Wednesday, May 7, 2008

superficial

I feel that I am being superficial in my thoughts, but something really bugged me today. I can't say that it 'bugged' me without explaining that it is my personal opinion and I just wish they didn't have to be home alone. I realize that their situations may not allow for their parents to always be home; I realize they may be fully independent and trustworthy. But I also realize how many convicted sex offenders live within a 25 mile radius - and those are the ones that have been caught. I'm not naive and I don't think they should be sheltered or put in a glass box. My parents allowed us to stay home alone at times, but it was usually when my brother Mike was 16 or older - and help was never less then across the street at the church my dad pastored and the neighbors 2 houses away always knew we were there alone and were close family friends.

I find it interesting that on my street alone there's such a diversity of parenting/homeschooling/and lifestyles. I guess it really makes my eyes open to how different we all really are. I appreciate more my own ability to be home with my kids and this still allows Ezra the freedom to go to the neighborhood friend's houses without handholding or being escorted over. It's just more fitting for our family this way - and for that I'm grateful. I still toy with the idea that my thought process here is somewhat superficial, although that's not my intent at all. It's more that I'd love to ask questions, figure out and understand beyond the obvious - but then that would be nosey!

My neighbors to the right's youngest daughter is 9, she is in 4th grade and she comes home at 2pm, gets off of the bus and lets herself into the house. To be there alone until sometimes as late as 630pm. Half of the time I catch myself peeping out of the blinds if I'm in the room to make sure no strange cars are in the driveway. My neighbors across the street have 2 kids, 10 and 7. Both are alone from 7am until the bus arrives at 8:15 am (school starts at 9:15 in the city) and then alone again from the time the bus drops them back off until 5:30pm.

I actually looked up 'latch key kid' and found an article about laws - North Carolina's laws are very vague: There is no age specified by law that a child can be left alone (this includes alone in the home OR in the car!) in North Carolina. Parents and caretakers must look at the child's maturity, the safety of the community, and access to emergency assistance. A child may be mature enough to stay alone, but not to care for younger siblings. If you are concerned that a child is left alone and is unsafe, call your county department of social services. However in Texas, for example, the law covering “abandoning or endangering a child,” a person commits an offense if they have custody, care or control of a child younger than 15 years, and intentionally leaves the child in any place under circumstances that expose the child to an unreasonable risk. It is the position of Child Protective Services that a school age child may be left in the home alone if he or she has the mental and physical ability to react in an emergency situation.

But who decides what's an unreasonable risk? I mean, if the house were to catch fire or suddenly be burglarized while a mental and physically able child is inside, does the law then turn to the fire or burglary as an unreasonable risk? It seems so touchy.

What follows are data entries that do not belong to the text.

(** * en_words_bot: review selection, mastery update and task life cycle

    A shallow embedding of the spaced-repetition core of the bot:
    - [config/settings.py]   : [LearningConfig] (interval table, boosts);
    - [database/models.py]   : the four tables;
    - [database/crud.py]     : the queries and updates on them;
    - [services/ai_service.py], [bot/keyboards.py];
    - [scheduler/tasks.py]   : the per-user tick [send_task_to_user] and
      the registry of the users' jobs;
    - [bot/handlers/answers.py] : the two answer handlers;
    - [bot/handlers/basic_commands.py] : "/start", "I woke up" and
      "went to bed";
    - [bot/handlers/word_management.py] : the "do not disturb" dialogue.

    Conventions of the embedding.
    - A [datetime] is the number of microseconds since the epoch, a [Z];
      a [timedelta] is a number of microseconds.
    - A table is a finite map from primary key to the row's columns; a row
      loaded by the ORM is the pair of its key and its columns, so that
      Python's [row.id] is [row.1].
    - [async def f(session, ...)] is an action of the monad [M]: it threads
      the session's database, the log of commits, the number of clock
      reads made so far and the messages sent to Telegram, and it may
      raise.
    - Every [datetime.utcnow()] is one read of the world's [clock], the
      n-th read returning [clock n]; the replies of the language model and
      the draw of [random.choice] are arguments of the operation that
      consumes them.
    - A query whose [ORDER BY] leaves rows tied returns them in the order
      the sort of the model leaves them in; no statement below depends on
      how ties are broken.
    - A [str] is the [string] of its UTF-8 bytes. [str.strip] is modelled
      for every text, [int] and [str.lower] for ASCII text; a statement
      that needs more says so in a hypothesis ([Py.isascii]).
    - Python integers are unbounded, a [Z]; where the code hands one to
      [timedelta], to [datetime] arithmetic or, from user input, to a
      query, the [OverflowError] out of range is part of the model. *)

From Stdlib Require Import QArith Qround Ascii.
From stdpp Require Import base gmap list strings sorting pretty.

Open Scope Z_scope.

(** ** Python values *)

Module Py.

(** The exceptions that the modelled code can raise. *)
Inductive exn :=
| IndexError
| TypeError
| ValueError
| RuntimeError
| AttributeError
| MultipleResultsFound
| UnmappedInstanceError
| InvalidRequestError
| OverflowError.

(** [l[i]] on a list: negative indices count from the end. *)
Definition getitem {A} (l : list A) (i : Z) : option A :=
  let n := Z.of_nat (length l) in
  if bool_decide (0 ≤ i) then l !! Z.to_nat i
  else if bool_decide (- n ≤ i) then l !! Z.to_nat (n + i)
  else None.

(** [s.split(sep)] for a one-character separator. *)
Fixpoint split (sep : ascii) (s : string) : list string :=
  match s with
  | EmptyString => [EmptyString]
  | String c s' =>
      if bool_decide (c = sep) then EmptyString :: split sep s'
      else match split sep s' with
           | h :: t => String c h :: t
           | [] => [String c EmptyString]
           end
  end.

(** [s.startswith(p)]. *)
Fixpoint startswith (p s : string) : bool :=
  match p, s with
  | EmptyString, _ => true
  | String a p', String b s' => bool_decide (a = b) && startswith p' s'
  | String _ _, EmptyString => false
  end.

(** A [string] holds the UTF-8 encoding of a Python [str]; ASCII text
    is text without a byte above 127, [s.isascii()]. *)
Definition isascii (s : string) : bool :=
  forallb (λ c, (N_of_ascii c <? 128)%N) (String.list_ascii_of_string s).

(** [c.isspace()] of an ASCII character: 0x09-0x0D and 0x1C-0x20. *)
Definition isspace (c : ascii) : bool :=
  let n := N.to_nat (N_of_ascii c) in
  ((9 <=? n)%nat && (n <=? 13)%nat) || ((28 <=? n)%nat && (n <=? 32)%nat).

(** The white space [int()] skips around the digits of ASCII text: 0x09-0x0D
    and 0x20 only (0x1C-0x1F are white space for [str.isspace], not for
    [int]). *)
Definition int_space (c : ascii) : bool :=
  let n := N.to_nat (N_of_ascii c) in
  ((9 <=? n)%nat && (n <=? 13)%nat) || (n =? 32)%nat.

Definition digit (c : ascii) : option Z :=
  let n := Z.of_N (N_of_ascii c) in
  if bool_decide (48 ≤ n ≤ 57) then Some (n - 48) else None.

Fixpoint lstrip (l : list ascii) : list ascii :=
  match l with
  | c :: l' => if int_space c then lstrip l' else l
  | [] => []
  end.

Definition strip (l : list ascii) : list ascii :=
  reverse (lstrip (reverse (lstrip l))).

(** Value of what follows a digit in a decimal literal, most significant
    first: digits, each of which may be preceded by one underscore. *)
Fixpoint digits (acc : Z) (l : list ascii) : option Z :=
  match l with
  | [] => Some acc
  | c :: l' =>
      match digit c with
      | Some d => digits (10 * acc + d) l'
      | None =>
          if bool_decide (c = "_"%char) then
            match l' with
            | c' :: l'' =>
                match digit c' with
                | Some d => digits (10 * acc + d) l''
                | None => None
                end
            | [] => None
            end
          else None
      end
  end.

(** A decimal literal starts with a digit. *)
Definition unsigned (l : list ascii) : option Z :=
  match l with
  | c :: _ =>
      match digit c with
      | Some _ => digits 0 l
      | None => None
      end
  | [] => None
  end.

(** [int(s)] for ASCII text [s]: white space around, an optional sign,
    then a decimal literal (digits, single underscores between them).
    [None] is [ValueError]. A result [Some z] is the result of [int(s)]
    for every [s] (such an [s] is ASCII); [None] is the result of
    [int(s)] when [s] is ASCII. Text with other characters is outside
    this definition: [int] also reads the decimal digits and the white
    space of other scripts, so the statements that rest on a [None] carry
    [isascii] as a hypothesis. *)
Definition int (s : string) : option Z :=
  match strip (String.list_ascii_of_string s) with
  | "-"%char :: l => Z.opp <$> unsigned l
  | "+"%char :: l => unsigned l
  | l => unsigned l
  end.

I guess reading some books recently on being a closer family unit, allowing our kids to be kids as often as possible, spending time together - real time, has made me feel sad for these kids somehow. They come over here, like tonight, and sit with us and talk with us, play and hang out. I had a realization after becoming more aware of my surroundings in this neighborhood, (we've lived in this neighborhood for 5 years now, and I'm just now curious enough to get to know my neighbors!)a few houses up from us is a family who has work from home parents and they home school their children - the "latchkey" kids tend to be at our house or theirs on a regular, almost daily basis. It can't be that we're that interesting, I often go to bed at night wondering if they're just craving the 'family' atmosphere. They have great parents, super nice people, and it's clear that they work very hard to support their families - I just wish there was a way for them to have a little more time together.